Tuesday, September 9, 2008

All Squished Together

We've been moving boxes from room to room (and sometimes back) for more than a week now. While progress is being made, the boxes are also feeling familiar and almost sculptural. More of an artist's statement, really, about transition. Or that is becoming my approach.

So George and I decided on Saturday evening that we should venture out to the local antique stores to postpone further unpacking and search for bathroom cabinetry and an armoire. I've been admiring a beautifully purposed store adjacent to my bank with odd enough hours that I hadn't yet caught it open. We started there. Three huge showrooms later, we aimed for the door, loaded with ideas. We were caught by Donna, the self-proclaimed resident know-it-all. After thirty minutes of interview-style questioning, she handed me her card and told me to call if I have questions about the town or where to find anything. She wrote her personal cell phone number on the back.

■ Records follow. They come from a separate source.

Lemma append_assoc (a b c : string) : (a ++ b) ++ c = a ++ b ++ c.
Proof. induction a as [|x a IH]; simpl; [reflexivity | now rewrite IH]. Qed.

Lemma startswith_iff (s p : string) :
  startswith s p = true <-> exists r, s = p ++ r.
Proof.
  revert s; induction p as [|a p IH]; intros s; simpl.
  - split; [intros _; now exists s | reflexivity].
  - destruct s as [|b s].
    + split; [discriminate | intros [r H]; discriminate].
    + rewrite andb_true_iff, Ascii.eqb_eq, IH. split.
      * intros [-> [r ->]]. now exists r.
      * intros [r H]. injection H as -> ->. split; [reflexivity | now exists r].
Qed.

Lemma contains_iff (x t : string) :
  contains x t = true <-> exists a b, t = a ++ x ++ b.
Proof.
  induction t as [|c t IH]; simpl.
  - rewrite orb_false_r, startswith_iff. split.
    + intros [r H]. exists "", r. exact H.
    + intros [a [b H]]. destruct a; [|discriminate]. now exists b.
  - rewrite orb_true_iff, startswith_iff, IH. split.
    + intros [[r H] | [a [b H]]].
      * exists "", r. exact H.
      * exists (String c a), b. simpl. now rewrite H.
    + intros [a [b H]]. destruct a as [|d a].
      * left. now exists b.
      * right. simpl in H. injection H as _ H. now exists a, b.
Qed.

(** A text that contains [p ++ x ++ s] contains [x]. *)
Lemma contains_inner (p x s t : string) :
  contains (p ++ x ++ s) t = true -> contains x t = true.
Proof.
  rewrite !contains_iff. intros [a [b ->]].
  exists (a ++ p), (s ++ b). now rewrite !append_assoc.
Qed.

Lemma lower_append (a b : string) : lower (a ++ b) = lower a ++ lower b.
Proof. induction a as [|c a IH]; simpl; [reflexivity | now rewrite IH]. Qed.

Lemma lstrip_with_split (p : ascii -> bool) (s : string) :
  exists pre, s = pre ++ lstrip_with p s /\ forallb_str p pre = true.
Proof.
  induction s as [|c r [pre [H1 H2]]]; simpl.
  - now exists "".
  - destruct (p c) eqn:E.
    + exists (String c pre). simpl. rewrite E, H2. split; [now f_equal | reflexivity].
    + now exists "".
Qed.

Lemma lstrip_with_head (p : ascii -> bool) (s : string) (c : ascii) (r : string) :
  lstrip_with p s = String c r -> p c = false.
Proof.
  induction s as [|d s IH]; simpl; [discriminate|].
  destruct (p d) eqn:E; [exact IH|].
  intros H. injection H as -> _. exact E.
Qed.

Lemma forallb_str_impl (p q : ascii -> bool) (s : string) :
  (forall c, p c = true -> q c = true) ->
  forallb_str p s = true -> forallb_str q s = true.
Proof.
  intros Hpq. induction s as [|c s IH]; simpl; [reflexivity|].
  rewrite !andb_true_iff. intros [H1 H2]. split; auto.
Qed.

(** The character set of [lstrip("www.")]. *)
Definition w_or_dot (c : ascii) : bool := Ascii.eqb c "w" || Ascii.eqb c ".".

Lemma mem_char_www (c : ascii) : mem_char c "www." = w_or_dot c.
Proof.
  unfold w_or_dot; simpl.
  destruct (Ascii.eqb c "w"), (Ascii.eqb c "."); reflexivity.
Qed.

(** ** Domain normalization *)

(** [str.removeprefix("www.")], the operation [domain_of] does not use. *)
Definition removeprefix_www (s : string) : string :=
  if startswith s "www." then drop 4 s else s.
(** Two relative errors of at most [1/U] each around [a * h / w] cannot move
    the integer part by more than one, and only downwards. *)
Lemma two_roundings_floor (U a h w P B X Y : Z) :
  0 < a -> 0 < h -> 0 < w -> 0 < X -> 0 < Y ->
  4 * (a * h + w) <= U ->
  U * Z.abs (P - h * X * B) <= h * X * B ->
  U * Z.abs (B * w - a * Y) <= a * Y ->
  let K := (a * h) / w in
  let nh := P / (X * Y) in
  K - 1 <= nh <= K /\ ((a * h) mod w <> 0 -> nh = K).
Proof.
  intros Ha Hh Hw HX HY HU H1 H2 K nh.
  set (V := a * h) in *. set (S := h * X * B) in *. set (T := X * Y).
  assert (HT : 0 < T) by (unfold T; nia).
  assert (HV : 0 < V) by (unfold V; nia).
  pose proof (Z.div_mod V w ltac:(lia)) as EV.
  pose proof (Z.mod_pos_bound V w Hw) as BV.
  fold K in EV. set (r := V mod w) in *.
  assert (HK : 0 <= K) by (apply Z.div_pos; lia).
  assert (HU0 : 0 < U) by lia.
  (* the two error bounds without absolute values *)
  assert (P1 : (U - 1) * S <= U * P <= (U + 1) * S).
  { destruct (Z.abs_spec (P - S)) as [[Hs E] | [Hs E]]; rewrite E in H1; nia. }
  assert (P2 : (U - 1) * (a * Y) <= U * (B * w) <= (U + 1) * (a * Y)).
  { assert (0 < a * Y) by nia.
    destruct (Z.abs_spec (B * w - a * Y)) as [[Hs E] | [Hs E]]; rewrite E in H2; nia. }
  assert (HS : 0 <= S).
  { pose proof (Z.abs_nonneg (P - S)). nia. }
  assert (HhX : 0 < h * X) by nia.
  (* chained: U^2 * P * w against V * T *)
  assert (ESw : U * (S * w) = (h * X) * (U * (B * w))) by (unfold S; ring).
  assert (EVT : (h * X) * (a * Y) = V * T) by (unfold V, T; ring).
  assert (Q2 : (U - 1) * (V * T) <= U * (S * w) <= (U + 1) * (V * T)).
  { rewrite ESw, <- EVT. split.
    - replace ((U - 1) * (h * X * (a * Y))) with ((h * X) * ((U - 1) * (a * Y))) by ring.
      apply Z.mul_le_mono_nonneg_l; lia.
    - replace ((U + 1) * (h * X * (a * Y))) with ((h * X) * ((U + 1) * (a * Y))) by ring.
      apply Z.mul_le_mono_nonneg_l; lia. }
  assert (HVT : 0 < V * T) by nia.
  assert (Q3 : (U - 1) * ((U - 1) * (V * T)) <= U * (U * (P * w))
               <= (U + 1) * ((U + 1) * (V * T))).
  { replace (U * (U * (P * w))) with (U * ((U * P) * w)) by ring. split.
    - apply Z.le_trans with (U * (((U - 1) * S) * w)).
      + replace (U * ((U - 1) * S * w)) with ((U - 1) * (U * (S * w))) by ring.
        apply Z.mul_le_mono_nonneg_l; lia.
      + apply Z.mul_le_mono_nonneg_l; [lia|].
        apply Z.mul_le_mono_nonneg_r; lia.
    - apply Z.le_trans with (U * (((U + 1) * S) * w)).
      + apply Z.mul_le_mono_nonneg_l; [lia|].
        apply Z.mul_le_mono_nonneg_r; lia.
      + replace (U * ((U + 1) * S * w)) with ((U + 1) * (U * (S * w))) by ring.
        apply Z.mul_le_mono_nonneg_l; lia. }
  set (G := V * T) in *. set (L := U * (U * (P * w))) in *.
  (* upper bound: P < (K + 1) * T *)
  assert (Hup : P < (K + 1) * T).
  { destruct (Z_lt_ge_dec P ((K + 1) * T)) as [|Hge]; [assumption | exfalso].
    assert (A1 : U * (U * (((K + 1) * T) * w)) <= L).
    { unfold L. apply Z.mul_le_mono_nonneg_l; [lia|].
      apply Z.mul_le_mono_nonneg_l; [lia|].
      apply Z.mul_le_mono_nonneg_r; lia. }
    assert (A2 : (K + 1) * w = V + (w - r)) by lia.
    assert (A3 : U * (U * ((K + 1) * T * w)) = U * U * G + U * U * (w - r) * T).
    { unfold G. replace ((K + 1) * T * w) with (((K + 1) * w) * T) by ring.
      rewrite A2. ring. }
    assert (A4 : (U + 1) * ((U + 1) * G) = U * U * G + (2 * U + 1) * G) by ring.
    assert (A5 : U * U * (w - r) * T <= (2 * U + 1) * G) by lia.
    assert (A6 : (2 * U + 1) * G < U * U * T).
    { unfold G. replace ((2 * U + 1) * (V * T)) with (((2 * U + 1) * V) * T) by ring.
      apply Z.mul_lt_mono_pos_r; [lia|].
      apply (small_against_square U V 1); lia. }
    assert (A7 : U * U * T <= U * U * (w - r) * T).
    { replace (U * U * (w - r) * T) with (U * U * T * (w - r)) by ring.
      apply le_mul_diag; [|lia]. apply Z.mul_nonneg_nonneg; [|lia].
      apply Z.mul_nonneg_nonneg; lia. }
    lia. }
  (* lower bounds *)
  assert (Hlo : (K - 1) * T <= P).
  { destruct (Z_le_gt_dec ((K - 1) * T) P) as [|Hlt]; [assumption | exfalso].
    assert (A1 : L <= U * (U * (((K - 1) * T) * w))).
    { unfold L. apply Z.mul_le_mono_nonneg_l; [lia|].
      apply Z.mul_le_mono_nonneg_l; [lia|].
      apply Z.mul_le_mono_nonneg_r; lia. }
    assert (A3 : U * (U * ((K - 1) * T * w)) = U * U * G - U * U * (w + r) * T).
    { unfold G. replace ((K - 1) * T * w) with (((K - 1) * w) * T) by ring.
      replace ((K - 1) * w) with (V - (w + r)) by lia. ring. }
    assert (A4 : (U - 1) * ((U - 1) * G) = U * U * G - (2 * U - 1) * G) by ring.
    assert (A5 : U * U * (w + r) * T <= (2 * U - 1) * G) by lia.
    assert (A6 : (2 * U - 1) * G < U * U * T).
    { unfold G. replace ((2 * U - 1) * (V * T)) with (((2 * U - 1) * V) * T) by ring.
      apply Z.mul_lt_mono_pos_r; [lia|].
      apply (small_against_square U V 1); lia. }
    assert (A7 : U * U * T <= U * U * (w + r) * T).
    { replace (U * U * (w + r) * T) with (U * U * T * (w + r)) by ring.
      apply le_mul_diag; [|lia]. apply Z.mul_nonneg_nonneg; [|lia].
      apply Z.mul_nonneg_nonneg; lia. }
    lia. }
  assert (Hlo' : r <> 0 -> K * T <= P).
  { intros Hr.
    destruct (Z_le_gt_dec (K * T) P) as [|Hlt]; [assumption | exfalso].
    assert (HPT : P <= K * T - 1) by lia.
    assert (A1 : L <= U * (U * ((K * T - 1) * w))).
    { unfold L. apply Z.mul_le_mono_nonneg_l; [lia|].
      apply Z.mul_le_mono_nonneg_l; [lia|].
      apply Z.mul_le_mono_nonneg_r; lia. }
    assert (A3 : U * (U * ((K * T - 1) * w)) = U * U * G - U * U * (r * T + w)).
    { unfold G. replace ((K * T - 1) * w) with ((K * w) * T - w) by ring.
      replace (K * w) with (V - r) by lia. ring. }
    assert (A4 : (U - 1) * ((U - 1) * G) = U * U * G - (2 * U - 1) * G) by ring.
    assert (A5 : U * U * (r * T + w) <= (2 * U - 1) * G) by lia.
    assert (A6 : (2 * U - 1) * G < U * U * T).
    { unfold G. replace ((2 * U - 1) * (V * T)) with (((2 * U - 1) * V) * T) by ring.
      apply Z.mul_lt_mono_pos_r; [lia|].
      apply (small_against_square U V 1); lia. }
    assert (A7 : U * U * T <= U * U * (r * T + w)).
    { apply Z.mul_le_mono_nonneg_l; [apply Z.mul_nonneg_nonneg; lia|].
      assert (0 <= r * T) by (apply Z.mul_nonneg_nonneg; lia).
      assert (T <= T * r) by (apply le_mul_diag; lia). lia. }
    lia. }
  fold T in nh. unfold nh.
  split; [split|].
  - apply Z.div_le_lower_bound; lia.
  - assert (P / T < K + 1); [|lia]. apply Z.div_lt_upper_bound; lia.
  - intros Hr. specialize (Hlo' Hr).
    assert (K <= P / T) by (apply Z.div_le_lower_bound; lia).
    assert (P / T < K + 1); [|lia]. apply Z.div_lt_upper_bound; lia.
Qed.
(** * Flight Routes System: airports, routes and the three fixed queries

    A shallow embedding of [routes/models.py], [routes/forms.py] and
    [routes/views.py].  The database is a pair of tables kept as lists in
    insertion order; every view is a function from the database (and the
    submitted data) to a new database and a response.

    Conventions.
    - Python integers are [Z].  A [models.IntegerField] carries the range
      validators of the database backend; the backend is Django's default,
      SQLite, whose integer columns hold [INTEGER_MIN] .. [INTEGER_MAX]
      (64 bits, signed).
    - Text is [string] (8-bit characters); [upper], [strip], [isalpha] and
      [len] are the Python methods on ASCII text.  Statements about what the
      code does with a submitted or saved text assume [ascii_text] of it.
    - An integer form input is a [RawInt]: absent, not a number, or a number.
    - Exceptions are values of [Exception]; code that may raise returns a
      [result]. *)

From Stdlib Require Import ZArith List Bool Lia String Ascii.
From Stdlib Require Import Sorting.Sorted Sorting.Permutation.
Import ListNotations.

Open Scope string_scope.
Open Scope list_scope.
Open Scope Z_scope.

(** ** Data model (models.py) *)

(** [Airport]: [code] is the primary key. *)
Record Airport := mkAirport {
  code : string;
  name : string;
  position : Z
}.

(** [Route]: [route_id] is the automatic primary key; [source] and
    [destination] hold the code of the referenced airport. *)
Record Route := mkRoute {
  route_id : Z;
  source : string;
  destination : string;
  distance : Z;
  created_at : Z
}.

Record Db := mkDb {
  airports : list Airport;
  routes : list Route;
  route_seq : Z
}.

Definition empty_db : Db := mkDb [] [] 0.

Definition Airport_eq_dec (a b : Airport) : {a = b} + {a <> b}.
Proof. decide equality; (apply Z.eq_dec || apply string_dec). Defined.

(** [Model.__eq__]: two instances of one model are equal when their
    primary keys are. *)
Definition Airport_eqb (a b : Airport) : bool := (code a =? code b)%string.

(** ** Query sets *)

Section QuerySet.
Context {A : Type}.

(** [order_by]: a stable insertion sort; rows with equal keys keep their
    table order. *)
Fixpoint insert_by (leb : A -> A -> bool) (x : A) (l : list A) : list A :=
  match l with
  | [] => [x]
  | y :: l' => if leb x y then x :: l else y :: insert_by leb x l'
  end.

Fixpoint order_by (leb : A -> A -> bool) (l : list A) : list A :=
  match l with
  | [] => []
  | x :: l' => insert_by leb x (order_by leb l')
  end.

Definition first (l : list A) : option A := hd_error l.

Definition exists_ (l : list A) : bool :=
  match l with [] => false | _ :: _ => true end.

Definition count (l : list A) : Z := Z.of_nat (List.length l).

Definition exclude (p : A -> bool) (l : list A) : list A :=
  filter (fun x => negb (p x)) l.
End QuerySet.

(** [distinct()] on airport rows. *)
Definition distinct (l : list Airport) : list Airport := nodup Airport_eq_dec l.

(** [Airport.Meta.ordering = ['position']]. *)
Definition by_position (a b : Airport) : bool := position a <=? position b.

(** [Airport.objects.filter(...).first()]: the query set carries the default
    ordering of the model. *)
Definition Airport_first (qs : list Airport) : option Airport :=
  first (order_by by_position qs).

Definition by_distance (r1 r2 : Route) : bool := distance r1 <=? distance r2.

(** [order_by('source__code', 'destination__code')]. *)
Definition by_codes (r1 r2 : Route) : bool :=
  match String.compare (source r1) (source r2) with
  | Lt => true
  | Gt => false
  | Eq => String.leb (destination r1) (destination r2)
  end.

(** [aggregate(Max('distance'))]: [None] on an empty table. *)
Definition aggregate_max_distance (rs : list Route) : option Z :=
  fold_left (fun acc r =>
               match acc with
               | None => Some (distance r)
               | Some m => Some (Z.max m (distance r))
               end) rs None.

(** [airport.outgoing_routes] and [airport.incoming_routes]. *)
Definition outgoing_routes (db : Db) (a : Airport) : list Route :=
  filter (fun r => (source r =? code a)%string) (routes db).

Definition incoming_routes (db : Db) (a : Airport) : list Route :=
  filter (fun r => (destination r =? code a)%string) (routes db).

(** ** Route.get_longest_distance_airport and Route.get_shortest_route *)

Definition Route_get_longest_distance_airport (db : Db)
  : option Airport * option Z :=
  match aggregate_max_distance (routes db) with
  | None => (None, None)
  | Some max_distance =>
      let airports_with_max_distance :=
        distinct
          (filter (fun a =>
                     exists_ (filter (fun r => distance r =? max_distance)
                                (outgoing_routes db a))
                     || exists_ (filter (fun r => distance r =? max_distance)
                                   (incoming_routes db a)))
             (airports db)) in
      (Airport_first airports_with_max_distance, Some max_distance)
  end.

Definition Route_get_shortest_route (db : Db) : option Route :=
  first (order_by by_distance (routes db)).

(** ** ShortestRouteView.get_context_data *)

Record ShortestContext := mkShortestContext {
  shortest_route : option Route;
  shortest_distance : option Z;
  shortest_routes : list Route
}.

Definition ShortestRouteView_get_context_data (db : Db) : ShortestContext :=
  match Route_get_shortest_route db with
  | Some r =>
      let d := distance r in
      mkShortestContext (Some r) (Some d)
        (order_by by_codes (filter (fun r' => distance r' =? d) (routes db)))
  | None => mkShortestContext None None []
  end.

(** ** Text (the ASCII part of [str.upper], [str.strip], [str.isalpha])

    The definitions of this section agree with the Python methods on ASCII
    text, where a character is a byte.  On other text Python works on code
    points ([len]), maps letters such as e-acute to their capitals
    ([upper]), counts every Unicode letter ([isalpha]) and every Unicode
    space ([strip]); that is outside the model.  A theorem that says what
    the code does with a submitted code or name, or with a code or name
    given to [save], therefore assumes [ascii_text] of it. *)

Definition is_ascii (c : ascii) : bool := (nat_of_ascii c <? 128)%nat.

Definition is_lower (c : ascii) : bool :=
  let n := nat_of_ascii c in (97 <=? n)%nat && (n <=? 122)%nat.

Definition is_upper (c : ascii) : bool :=
  let n := nat_of_ascii c in (65 <=? n)%nat && (n <=? 90)%nat.

Definition is_alpha (c : ascii) : bool := is_lower c || is_upper c.

(** Python white space below 128: TAB..CR, FS..US and the blank. *)
Definition is_space (c : ascii) : bool :=
  let n := nat_of_ascii c in
  ((9 <=? n)%nat && (n <=? 13)%nat) || ((28 <=? n)%nat && (n <=? 32)%nat).

Definition upper_char (c : ascii) : ascii :=
  if is_lower c then ascii_of_nat (nat_of_ascii c - 32) else c.

Fixpoint upper (s : string) : string :=
  match s with
  | EmptyString => EmptyString
  | String c s' => String (upper_char c) (upper s')
  end.

Fixpoint all_chars (p : ascii -> bool) (s : string) : bool :=
  match s with
  | EmptyString => true
  | String c s' => p c && all_chars p s'
  end.

(** Text of ASCII characters only. *)
Definition ascii_text (s : string) : Prop := all_chars is_ascii s = true.

(** [str.isalpha()]: at least one character and all of them letters. *)
Definition isalpha (s : string) : bool :=
  match s with
  | EmptyString => false
  | _ => all_chars is_alpha s
  end.

Fixpoint lstrip (s : string) : string :=
  match s with
  | EmptyString => EmptyString
  | String c s' => if is_space c then lstrip s' else s
  end.

Fixpoint rstrip (s : string) : string :=
  match s with
  | EmptyString => EmptyString
  | String c s' =>
      match rstrip s' with
      | EmptyString => if is_space c then EmptyString else String c EmptyString
      | t => String c t
      end
  end.

Definition strip (s : string) : string := rstrip (lstrip s).

Definition len (s : string) : Z := Z.of_nat (String.length s).

Definition has_null (s : string) : bool :=
  negb (all_chars (fun c => negb (Ascii.eqb c zero)) s).

(** ** Exceptions and results *)

Inductive Field :=
| f_code | f_name | f_position
| f_source | f_destination | f_distance
| f_starting_airport | f_direction | f_n
| NON_FIELD_ERRORS.

Definition Field_eqb (f g : Field) : bool :=
  match f, g with
  | f_code, f_code | f_name, f_name | f_position, f_position
  | f_source, f_source | f_destination, f_destination
  | f_distance, f_distance | f_starting_airport, f_starting_airport
  | f_direction, f_direction | f_n, f_n
  | NON_FIELD_ERRORS, NON_FIELD_ERRORS => true
  | _, _ => false
  end.

(** The texts of the validation messages, with their parameters. *)
Inductive Message :=
| msg_required            (* This field is required. *)
| msg_invalid             (* Enter a whole number. *)
| msg_min_length (n : Z)
| msg_max_length (n : Z)
| msg_null_characters
| msg_min_value (n : Z)
| msg_max_value (n : Z)
| msg_invalid_choice
| msg_blank               (* This field cannot be blank. *)
| msg_null                (* This field cannot be null. *)
| msg_unique              (* ... with this ... already exists. *)
| msg_code_length         (* Airport code must be exactly 3 characters. *)
| msg_code_letters        (* Airport code must contain only letters. *)
| msg_position_taken (p : Z) (by_airport : Airport)
| msg_same_endpoints      (* Source and destination airports cannot be the same. *)
| msg_route_exists (s d : string)
| msg_distance_positive.  (* Distance must be a positive integer. *)

Definition ErrorDict := list (Field * Message).

Inductive Exception :=
| ValidationError (errors : ErrorDict)
| RelatedObjectDoesNotExist (f : Field)
| TypeError
| IntegrityError.

Inductive result (A : Type) :=
| Ok (a : A)
| Raise (e : Exception).
Arguments Ok {A} a.
Arguments Raise {A} e.

Definition bind {A B} (m : result A) (k : A -> result B) : result B :=
  match m with
  | Ok a => k a
  | Raise e => Raise e
  end.

Notation "x <- m ;; k" := (bind m (fun x => k))
  (at level 61, m at next level, right associativity).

Next, we walked across the square to the Sister's Antiques on the corner, a one-room store with only fully restored pieces. The store is owned by three sisters. (I questioned the punctuation in their name, but I am nerdy like that.) The sister we met, whose name I regrettably forgot, trekked in three times a week from Overland Park, a suburb of Kansas City, to mind the store on her days. Turns out she and her siblings grew up in Garnett, but now she has grandchildren in KC and can't move away from them back to her hometown. While the sister shared her own stories, she also wrangled out of us where we grew up and came from and did for a living, how we liked Garnett so far and our house and the shopping, and then invited me to come drink coffee at the shop in the mornings with, apparently, half the town's business people.

I gave up on the antiques, and we rented a movie (Charlie Bartlett) from a surprisingly well-stocked company on the square. Then we ordered Pizza Hut and spent the night in hiding.

Late Sunday afternoon, I took Ziti for a walk to return our DVD while George started on the lawn work. We walked all over town, peeking in store windows and empty buildings. Everything is closed on Sundays, so it's safe. When I returned, only 45 minutes later, George had already met two neighbors and a sweet senior who asked to pet the dog and told him who owned each house on the block. As I was catching up on his stories, the neighbor across the street hailed us with "I'm not sure anyone who's lived in that house ever knew how to use a weed whacker" and invited himself over. He had photos of the house being moved, which confirmed that it was only moved 1.5 blocks, not the five everyone kept saying. He said he helped and that the house weighed more than 4 tons and it took two guys ten days to clean out the junk of the old lady who owned it previously. Apparently, she packed floor to ceiling and just backed out of the rooms. Yikes.

Today the cable guy came, with his too-short ladder, to install our dish atop the house. He looks super familiar but I don't know why. He didn't ask where we moved from. He specifically referred to the fact that this house would probably cost three times as much in Denver.

I need to get a few groceries today and feel like driving to Kansas City to buy them anonymously.